### ABOUT THIS TASK
Look through the material below and copy exactly the lines from the line with "(th' & E' & _ & Hf)." to the line with "exists th'. split;", those two lines included.

(LISTED ENTRIES)

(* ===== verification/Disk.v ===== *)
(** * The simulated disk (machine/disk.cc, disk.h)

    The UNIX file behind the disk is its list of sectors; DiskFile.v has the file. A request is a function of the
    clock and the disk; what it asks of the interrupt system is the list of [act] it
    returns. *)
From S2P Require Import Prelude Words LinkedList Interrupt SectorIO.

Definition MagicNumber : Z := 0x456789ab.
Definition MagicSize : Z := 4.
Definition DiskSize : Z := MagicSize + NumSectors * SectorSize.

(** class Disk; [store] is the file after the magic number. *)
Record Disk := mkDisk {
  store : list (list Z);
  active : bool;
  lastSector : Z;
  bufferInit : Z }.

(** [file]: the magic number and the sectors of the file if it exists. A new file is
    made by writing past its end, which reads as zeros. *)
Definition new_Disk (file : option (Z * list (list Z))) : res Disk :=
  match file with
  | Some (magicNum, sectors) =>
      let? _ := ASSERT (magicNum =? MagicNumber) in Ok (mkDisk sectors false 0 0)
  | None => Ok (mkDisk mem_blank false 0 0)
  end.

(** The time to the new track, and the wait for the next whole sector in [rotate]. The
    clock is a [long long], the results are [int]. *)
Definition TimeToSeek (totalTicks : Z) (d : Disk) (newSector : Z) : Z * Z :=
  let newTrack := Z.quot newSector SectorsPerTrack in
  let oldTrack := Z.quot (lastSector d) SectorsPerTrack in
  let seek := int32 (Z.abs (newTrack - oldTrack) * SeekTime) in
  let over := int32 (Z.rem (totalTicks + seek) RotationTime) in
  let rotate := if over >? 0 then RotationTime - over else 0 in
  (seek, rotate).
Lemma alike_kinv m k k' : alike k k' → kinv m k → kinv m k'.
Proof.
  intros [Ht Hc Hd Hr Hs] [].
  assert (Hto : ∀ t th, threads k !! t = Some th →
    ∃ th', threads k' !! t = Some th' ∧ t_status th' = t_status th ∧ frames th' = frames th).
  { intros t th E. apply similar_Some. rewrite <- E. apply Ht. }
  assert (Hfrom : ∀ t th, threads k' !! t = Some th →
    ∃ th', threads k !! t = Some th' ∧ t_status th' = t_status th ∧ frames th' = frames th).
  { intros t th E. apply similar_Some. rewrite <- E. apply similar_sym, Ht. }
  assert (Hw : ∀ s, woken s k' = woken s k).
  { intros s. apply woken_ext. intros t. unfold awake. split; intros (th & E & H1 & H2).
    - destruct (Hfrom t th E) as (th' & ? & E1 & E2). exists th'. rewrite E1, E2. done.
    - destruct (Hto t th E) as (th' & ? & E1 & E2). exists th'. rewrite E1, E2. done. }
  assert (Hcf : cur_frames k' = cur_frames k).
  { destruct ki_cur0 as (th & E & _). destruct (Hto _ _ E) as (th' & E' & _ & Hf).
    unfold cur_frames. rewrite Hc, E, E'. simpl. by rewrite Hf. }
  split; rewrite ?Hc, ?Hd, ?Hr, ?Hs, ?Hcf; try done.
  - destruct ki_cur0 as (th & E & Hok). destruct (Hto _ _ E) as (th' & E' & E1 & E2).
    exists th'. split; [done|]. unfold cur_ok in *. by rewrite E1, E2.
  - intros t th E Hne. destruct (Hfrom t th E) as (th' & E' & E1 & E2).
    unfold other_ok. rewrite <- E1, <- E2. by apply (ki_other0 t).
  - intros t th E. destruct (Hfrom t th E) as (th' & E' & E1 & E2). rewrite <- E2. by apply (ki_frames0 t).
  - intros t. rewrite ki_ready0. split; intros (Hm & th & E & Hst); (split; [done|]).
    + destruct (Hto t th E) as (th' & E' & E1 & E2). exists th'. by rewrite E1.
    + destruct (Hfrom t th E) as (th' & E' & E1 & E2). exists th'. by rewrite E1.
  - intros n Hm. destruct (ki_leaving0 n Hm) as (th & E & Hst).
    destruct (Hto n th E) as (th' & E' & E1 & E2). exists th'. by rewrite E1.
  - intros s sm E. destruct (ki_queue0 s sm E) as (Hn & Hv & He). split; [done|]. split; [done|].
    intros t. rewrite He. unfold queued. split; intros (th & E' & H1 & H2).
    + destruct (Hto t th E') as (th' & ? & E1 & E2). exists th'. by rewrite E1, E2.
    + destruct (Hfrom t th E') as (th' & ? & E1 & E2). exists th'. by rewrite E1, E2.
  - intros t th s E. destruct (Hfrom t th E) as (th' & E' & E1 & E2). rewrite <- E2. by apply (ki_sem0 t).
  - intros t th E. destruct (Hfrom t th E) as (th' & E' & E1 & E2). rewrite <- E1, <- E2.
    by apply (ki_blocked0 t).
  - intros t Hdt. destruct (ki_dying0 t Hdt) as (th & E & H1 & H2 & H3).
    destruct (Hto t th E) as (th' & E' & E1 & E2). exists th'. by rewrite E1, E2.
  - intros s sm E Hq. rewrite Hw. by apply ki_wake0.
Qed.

(End LISTED ENTRIES)

### TASK OUTPUT
  { destruct ki_cur0 as (th & E & _). destruct (Hto _ _ E) as (th' & E' & _ & Hf).
    unfold cur_frames. rewrite Hc, E, E'. simpl. by rewrite Hf. }
  split; rewrite ?Hc, ?Hd, ?Hr, ?Hs, ?Hcf; try done.
  - destruct ki_cur0 as (th & E & Hok). destruct (Hto _ _ E) as (th' & E' & E1 & E2).
    exists th'. split; [done|]. unfold cur_ok in *. by rewrite E1, E2.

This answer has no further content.